Весной опять возвращался я на луг, к гусям и телятам, которых Мошка скупал по окружным деревням и, продержав немного, возил во Львов продавать. Смерековский луг велик, изредка только порос кустами, так мне и не приходилось много бегать. Бывало, сяду себе где-нибудь на пригорке, отточу ножик и давай строгать, долбить, вырезывать что-нибудь из дерева. Сначала маленькие лесенки, плуги да бороны, потом клетки, ветряные мельницы да веялки. Через год я был уже таким мастером, что всех деревенских ребят за пояс заткнул. Стал я фабриковать трещетки да скрипучие чучела для отпугивания воробьев от пшеницы, проса, конопляников, и продавал я такие чучела по десять крейцеров за пару. Скоро я заработал столько, что мог уже купить себе кое-какие столярные инструменты: долотца, буравчики и пр. Дальше я принимался уже за вещи покрупнее, охота у меня была такая. Чуть что увижу, так сейчас мне и хочется это сделать. Зимой сидел я по целым дням то у столяра, то у кузнеца, помогая им и приучаясь к их работе. Было мне уж шестнадцать лет, а Мошка и не думал выводить меня в люди - сделал из меня пастуха, да больше и не заботился ни о чем. Я даже не знал, кто я такой родом. В деревне знали только, что Мошка привез меня откуда-то маленьким; был даже слух, будто я сын какого-то Мошкина родственника, который не оставил после себя никого, кроме меня, а вместе со мной немалое наследство, и что будто Мошка захватил и присвоил это наследство себе.

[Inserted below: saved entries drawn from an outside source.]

Lemma state_fire ev t : state (fire ev t) = default (state t) (next_state (state t) ev).
Proof.
  unfold fire, sm_step, state. destruct (next_state _ ev) as [s|] eqn:E; [|done].
  case_decide; [done|]. unfold emit_event. by destruct (_ && _).
Qed.

Lemma state_emit ev t : state (emit_event ev t) = state t.
Proof. unfold emit_event, state. by destruct (_ && _). Qed.

Lemma keeps_emit ev t : keeps t (emit_event ev t).
Proof.
  unfold emit_event. destruct (tk_events_open t && _) eqn:E; [|done].
  apply andb_true_iff in E as [_ E]. apply Nat.ltb_lt in E.
  split_and!; try done. intros (H1 & H2 & H3). split_and!; try done.
  cbn. rewrite length_app. cbn. lia.
Qed.

Lemma keeps_fire ev t : keeps t (fire ev t).
Proof.
  unfold fire. destruct (sm_step (tk_sm t) ev) as [r sm] eqn:E.
  unfold sm_step in E. destruct (next_state _ ev) as [s|] eqn:En; injection E as <- <-.
  - case_decide as Hd.
    + split_and!; try done. intros (H1 & H2 & H3). split_and!; try done. unfold state in *. cbn. congruence.
    + etrans; [|apply keeps_emit]. split_and!; try done. by intros (H1 & H2 & H3).
  - split_and!; try done.
Qed.

Lemma keeps_override o t : keeps t (apply_manual_override o t).2.
Proof.
  unfold apply_manual_override. destruct o as [key|]; [|done].
  by destruct (parse_endpoint_key key) as [[h p]|e].
Qed.

Lemma state_override o t : state (apply_manual_override o t).2 = state t.
Proof.
  unfold apply_manual_override. destruct o as [key|]; [|done].
  by destruct (parse_endpoint_key key) as [[h p]|e].
Qed.

Lemma keeps_allow now t : keeps t (allow_instability_action now t).2.
Proof. unfold allow_instability_action. cbn. by split_goal; split_and!. Qed.

Lemma state_allow now t : state (allow_instability_action now t).2 = state t.
Proof. unfold allow_instability_action. cbn. by split_goal. Qed.

Lemma keeps_trip now t : keeps t (on_instability_trip now t).2.
Proof.
  unfold on_instability_trip. destruct (iw_action _).
  all: try (cbn; etrans; [apply keeps_emit|]; try apply keeps_fire; done).
  - pose proof (keeps_allow now (fire EInstabilityHit (emit_event (FailoverRequested (name t) None)
      (emit_event (InstabilityHit (name t)) t)))) as Ha.
    destruct (allow_instability_action now _) as [b t3]. cbn in *.
    etrans; [apply keeps_emit|]. etrans; [apply keeps_emit|]. etrans; [apply keeps_fire|exact Ha].
  - pose proof (keeps_allow now (fire EInstabilityHit (emit_event (InstabilityHit (name t)) t))) as Ha.
    destruct (allow_instability_action now _) as [b t3]. cbn in *.
    etrans; [apply keeps_emit|]. etrans; [apply keeps_fire|exact Ha].
Qed.

(** A trip leaves the state or applies [InstabilityHit] to it. *)
Lemma state_trip now t :
  state (on_instability_trip now t).2 = state t \/
  state (on_instability_trip now t).2 = default (state t) (next_state (state t) EInstabilityHit).
Proof.
  unfold on_instability_trip. destruct (iw_action _).
  all: try (cbn; rewrite ?state_fire, ?state_emit; by auto).
  - pose proof (state_allow now (fire EInstabilityHit (emit_event (FailoverRequested (name t) None)
      (emit_event (InstabilityHit (name t)) t)))) as Ha.
    destruct (allow_instability_action now _) as [b t3]. cbn in *.
    right. by rewrite Ha, state_fire, !state_emit.
  - pose proof (state_allow now (fire EInstabilityHit (emit_event (InstabilityHit (name t)) t))) as Ha.
    destruct (allow_instability_action now _) as [b t3]. cbn in *.
    right. by rewrite Ha, state_fire, !state_emit.
Qed.

Lemma keeps_failure ep now t : keeps t (handle_session_failure earliest ep now t).
Proof.
  unfold handle_session_failure. destruct (record_disconnect _ _ now) as [b d].
  destruct b; [|by split_and!]. etrans; [|apply keeps_trip]. by split_and!.
Qed.

(** Failure accounting leaves a state that ignores [InstabilityHit]. *)
Lemma state_failure ep now t :
  next_state (state t) EInstabilityHit = None -> state (handle_session_failure earliest ep now t) = state t.
Proof.
  intros Hn. unfold handle_session_failure. destruct (record_disconnect _ _ now) as [b d].
  destruct b; [|done]. set (t2 := set_instability d _).
  assert (state t2 = state t) as E by done.
  destruct (state_trip now t2) as [Ht|Ht]; rewrite Ht; [done|]. by rewrite E, Hn.
Qed.

Lemma keeps_backoff now jrng t : keeps t (next_backoff now jrng t).2.
Proof.
  unfold next_backoff. set (t1 := match tk_session_up_since t with Some _ => _ | None => _ end).
  assert (keeps t t1) as Hk.
  { subst t1. destruct (tk_session_up_since t); [|done]. split_goal; split_and!; try done.
    intros (H1 & H2 & _). by split_and!. }
  destruct (_ =? _); [done|]. pose proof (next_delay_state (tk_backoff t1) jrng) as Hs.
  destruct (next_delay (tk_backoff t1) jrng) as [[delay b] r]. cbn in Hs |- *. subst b.
  etrans; [exact Hk|]. etrans; [|apply keeps_emit]. split_and!; try done.
  intros (H1 & H2 & H3). split_and!; try done; by apply sat_add_in_u.
Qed.

Lemma state_backoff now jrng t : state (next_backoff now jrng t).2 = state t.
Proof.
  unfold next_backoff. set (t1 := match tk_session_up_since t with Some _ => _ | None => _ end).
  assert (state t1 = state t) as Hk by (subst t1; destruct (tk_session_up_since t); [by split_goal|done]).
  destruct (_ =? _); [done|].
  destruct (next_delay (tk_backoff t1) jrng) as [[delay b] r]. cbn. by rewrite state_emit.
Qed.

(** A panic means a saturated attempt counter. *)
Lemma next_backoff_panic now jrng t :
  (next_backoff now jrng t).1 = Panic -> bk_attempt (tk_backoff (next_backoff now jrng t).2) = umax 32.
Proof.
  unfold next_backoff. set (t1 := match tk_session_up_since t with Some _ => _ | None => _ end).
  destruct (Z.eqb_spec (bk_attempt (tk_backoff t1)) (umax 32)) as [E|E]; [done|].
  by destruct (next_delay (tk_backoff t1) jrng) as [[delay b] r].
Qed.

- Жаль тебя, Иоська, - говорили мне иногда мужики, - такой ты разбитной парень и к ремеслу охоч, а что из тебя выйдет?
- Что же может выйти? - отвечал я. - Выйдет мирской пастух.

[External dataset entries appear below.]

Lemma step_lawful e s t ph x :
  agrees (At ph) t -> (forall r, s <> SShared r) -> ph <> PPanicked ->
  match ph with PActive _ => decision e s t = None | _ => True end ->
  match ph, s with POpen _, SOpened start => exists r, open_forwards 0 start (tc_forwards (tk_conf t)) = Ok r | _, _ => True end ->
  step earliest e s t ph = Some x -> lawful (offers (Stim s)) t (at_place x).
Proof.
  intros Ha Hsh Hnp Hd Ho Hx.
  assert (forall t' rs, keeps t t' -> lawful (offers (Stim s)) t (at_place (t', ph, rs))) as Hstay.
  { intros t' rs Hk. by eapply lawful_keeps; [exact Hk|exact Ha|congruence|right]. }
  destruct (match s with STakeEvent | SDropEvents | SSetPolicy _ => true | _ => false end) eqn:Ea.
  { destruct (step_ambient _ _ _ _ _ Ea Hx) as (t' & Hk & ->). by apply Hstay. }
  destruct ph as [|ep au|ep|a|until| |], s; cbn in Hx, Ea; try done; try (by destruct (Hsh r)).
  - destruct m as [[|o| |g|]|]; try done; cbn in Hx; try (injection Hx as <-; first [by apply lawful_finish|by apply Hstay]).
    pose proof (keeps_override o t) as Hk. destruct (apply_manual_override o t) as [res t1]. injection Hx as <-. apply Hstay. cbn in Hk.
    etrans; [exact Hk|apply keeps_emit].
  - unfold loop_top in Hx. destruct (exhausted _); [injection Hx as <-; apply lawful_finish, keeps_emit|].
    destruct (pick_endpoint_spec (ev_now e) (enter_resolving t)) as (o & t1 & Ep & Hp & _). rewrite Ep in Hx.
    pose proof (keeps_enter t) as He. destruct o as [ep|]; injection Hx as <-.
    + eapply lawful_keeps; [|exact Ha|done|by right]. etrans; [exact He|]. etrans; [exact Hp|apply keeps_fire].
    + eapply lawful_back_off; [|exact Ha|done|done]. etrans; [exact He|]. etrans; [exact Hp|apply keeps_fire].
  - injection Hx as <-. destruct m as [[|o| |g|]|]; cbn; try (by apply lawful_finish); try (by eapply lawful_keeps; [reflexivity|exact Ha|done|right]).
    pose proof (keeps_override o t) as Hk. destruct (apply_manual_override o t) as [res t1].
    eapply lawful_keeps; [exact Hk|exact Ha|done|by right].
  - injection Hx as <-. unfold connected. destruct r as [backend|err].
    + cbn [agrees holds] in Ha. set (t2 := set_current_endpoint _ _).
      assert (keeps t t2) as (Hc & Hr & Hs & _).
      { etrans; [|apply (keeps_fire EAuthOk)]. etrans; [|apply (keeps_fire EConnectOk)]. by split_and!. }
      split_and!; [exact Hc| |by eexists]. cbn [at_place fst]. unfold publish_session.
      set (row := mkRow _ _ _ _ _ _ _ _ _). apply (effect_publish _ _ _ id row); [done..| |].
      * cbn. unfold name. by rewrite Hc.
      * cbn [tk_registry set_current_session set_registry]. by rewrite Hr.
    + assert (forall ev, keeps t (handle_session_failure earliest ep (ev_now e) (fire ev t))) as Hk
        by (intros ev; etrans; [apply keeps_fire|apply keeps_failure]).
      destruct (is_terminal_connect_error err); [by apply lawful_finish|].
      destruct (_ && _); [by apply lawful_finish|by eapply lawful_back_off; [|exact Ha| |]].
  - injection Hx as <-. destruct Ho as [r Ho]. unfold opened. rewrite Ho.
    eapply lawful_keeps; [|exact Ha|done|by right]. etrans; [apply (keeps_fire EForwardsUp)|by split_and!].
  - destruct m as [[]|]; done.
  - injection Hx as <-. by apply Hstay.
  - cbn [decision] in Hd. destruct (probe_possible _ _ _ _); [|done]. injection Hx as <-. unfold probed.
    destruct r as [[u|err]|]; [|by destruct (record_probe _ _)..].
    destruct (record_probe _ _) as [b d]. set (t1 := set_instability d t) in *.
    assert (keeps t (if b then on_instability_trip (ev_now e) t1 else (Handled, t1)).2) as Hk.
    { destruct b; [|by split_and!]. etrans; [|apply keeps_trip]. by split_and!. }
    destruct (if b then _ else _) as [[] t2]; [|done..]. destruct (tick_healthy _ _) as [c d'].
    eapply lawful_keeps; [|exact Ha|done|by right]. destruct c; [|etrans; [exact Hk|by split_and!]].
    etrans; [|apply keeps_fire]. etrans; [|apply keeps_emit]. etrans; [exact Hk|by split_and!].
  - destruct (runner_changed a idx st) as [a'|]; [|done]. injection Hx as <-. eapply lawful_keeps; [reflexivity|exact Ha|done|by right].
  - destruct (as_forwards a !! idx) as [sl|]; cbn in Hx; [|done]. destruct (sl_unseen sl); [|done]. injection Hx as <-.
    unfold forward_changed. destruct (_ && _); [|by apply Hstay]. eapply lawful_keeps; [|exact Ha|done|by right].
    destruct (as_degraded a); [done|]. etrans; [apply keeps_fire|apply keeps_emit].
  - destruct (as_reopen_at a) as [d|]; cbn in Hx; [|done]. destruct (d <=? ev_now e); [|done]. injection Hx as <-.
    unfold reopened. destruct (_ && _); [|destruct (negb _)]; eapply lawful_keeps; try exact Ha; try done; try (by right). apply keeps_fire.
  - injection Hx as <-. destruct m as [[|o| |g|]|]; cbn; try (by apply lawful_finish); try (by eapply lawful_keeps; [reflexivity|exact Ha|done|right]).
    pose proof (keeps_override o t) as Hk. destruct (apply_manual_override o t) as [res t1]. cbn in Hk.
    eapply lawful_keeps; [|exact Ha|done|by right]. etrans; [exact Hk|apply keeps_emit].
  - destruct (until <=? ev_now e); [|done]. injection Hx as <-. eapply lawful_keeps; [reflexivity|exact Ha|done|by right].
Qed.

- Эх, совести нет у Мошки, что он так о тебе не думает!
- Он говорит, что он беден, что нет у него средств, - говорил я.
- Не верь ты старой лисе! Есть у него деньги и даже немалые, да он все своим "бахорам" (детям) припасает. А тебя вот даже богу молиться не научил.
Во мне что-то бунтовалось от таких слов. Начал я сам о себе думать.

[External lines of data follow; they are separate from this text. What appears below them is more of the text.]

(** What [apply_with_auth] goes through for one action, and at the end for
    the profiles whose forwards changed. *)
Definition provide_pcs (provider : string -> option (Profile Tbl * X)) (n : string) : list Pc :=
  match provider n with Some (p, x) => [PcStop (p_name p); PcStart p x] | None => [] end.

Definition action_pcs (provider : string -> option (Profile Tbl * X)) (a : ReloadAction) : list Pc :=
  match a with
  | StopProfile n => [PcStop n]
  | StartProfile n | RestartProfile n => provide_pcs provider n
  | _ => []
  end.

Definition forward_restart_step (acc : list string) (a : ReloadAction) : list string :=
  match a with
  | AddForward p _ | RemoveForward p _ | RestartForward p _ =>
      if existsb (String.eqb p) acc then acc else acc ++ [p]
  | _ => acc
  end.

Definition apply_body (plan : list ReloadAction) (provider : string -> option (Profile Tbl * X)) : list Pc :=
  collect (action_pcs provider) plan ++ collect (provide_pcs provider) (foldl forward_restart_step [] plan).

(** One atomic step, and what the caller goes on with. *)
Definition pc_step (pc : Pc) (o : Orch) : Orch * list Pc :=
  match pc with
  | PcStart p x => (o, if shutting_down o then [] else [PcStartRemove p x])
  | PcStartRemove p x =>
      (set_profiles (delete (p_name p) (profiles o)) o, [PcStartOverride p x (profiles o !! p_name p)])
  | PcStartOverride p x d => (remove_override (p_name p) o, [PcStartSpawn p x d])
  | PcStartSpawn p x d =>
      let o := end_sups (of_option d) o in
      if disabled p then (o, []) else let '(sup, o) := spawn p x o in (o, [PcStartInsert p sup])
  | PcStartInsert p sup =>
      if shutting_down o then (end_sups [sup] o, [])
      else (end_sups (of_option (profiles o !! p_name p)) (set_profiles (<[p_name p := sup]> (profiles o)) o), [])
  | PcStop n => (set_profiles (delete n (profiles o)) o, [PcStopOverride n (profiles o !! n)])
  | PcStopOverride n s => (remove_override n o, [PcStopWait s])
  | PcStopWait s => (end_sups (of_option s) o, [])
  | PcApply plan provider => (o, if shutting_down o then [] else apply_body plan provider)
  | PcShutdown =>
      (mkOrch ∅ (live_overrides o) true (next_id o) (running o) (spawned o),
       [PcShutClear (map_to_list (profiles o)).*2])
  | PcShutClear l => (mkOrch (profiles o) ∅ (shutting_down o) (next_id o) (running o) (spawned o), [PcShutStop l])
  | PcShutStop l => (end_sups l o, [])
  end.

- В самом деле, - думаю, - чего я тут дождусь? Даром на Мошку работать - это я всегда успею. Хоть бы ремеслу какому-нибудь выучиться, все же был бы свой кусок хлеба ц руках. Да как же мне этого добиться? Как мне вырваться от Мошки? Куда мне деваться, особенно, когда я даже не знаю, откуда я родом, кто был мой отец и есть ли у меня где-нибудь родня?
Наша корчма стояла на большой дороге. В нее часто заходили жандармы, ведя с собой скованных арестантов во Львов или в Жовкву. Сначала я страшно боялся этих дюжих грозных молодцов, одетых в темное, с ружьями на плечах и в шапках с блестящими султанами из петушьих перьев. Со страхом и трепетом, съежившись у печки, слушал я часто, как они разговаривали с Мошкой или с деревенскими хозяевами. Говорили они обыкновенно о страшных для меня вещах: о пожарах, о ворах, о бродягах, и в этих разговорах я очень часто слышал слово: "бумаги". "Если у него нет бумаг, сейчас же его задержать". - "Ого, вижу, у него бумаги не в порядке". - "Если бы у него была хоть одна путная бумага, я бы его отпустил". Да что же это за бумаги такие, - думал я не раз, - что такая в них сила есть, что одна бумага может прохожего человека защитить от жандарма с ружьем и с петушьим султаном? Но я не мог найти на это ответа и тем сильнее пугала меня мысль о бумагах. Как же я могу пуститься в путь, не имея бумаг? Ведь меня сейчас же, на первом шагу поймает жандарм и поведет бог весть на какие муки! Я дрожал всем телом при этой мысли. Чем я чаще думал об освобождении от Мошки, тем чаще грезились мне эти бумаги. Они даже снились мне, эти бумаги, старые, пожелтевшие, с огромными печатями, смотрели на меня с грозным сморщенным лицом или смеялись надо мной противными беззубыми ртами. Я был тогда очень несчастен. Все, кого только я об этом спрашивал, подтверждали, что без бумаг ни в путь пуститься невозможно, ни быть принятым к кому-либо в ученье. Но откуда же я возьму эти бумаги? Кузнец советовал мне спросить о них Мошку, ведь он должен же был получить какие-нибудь бумаги после моего отца.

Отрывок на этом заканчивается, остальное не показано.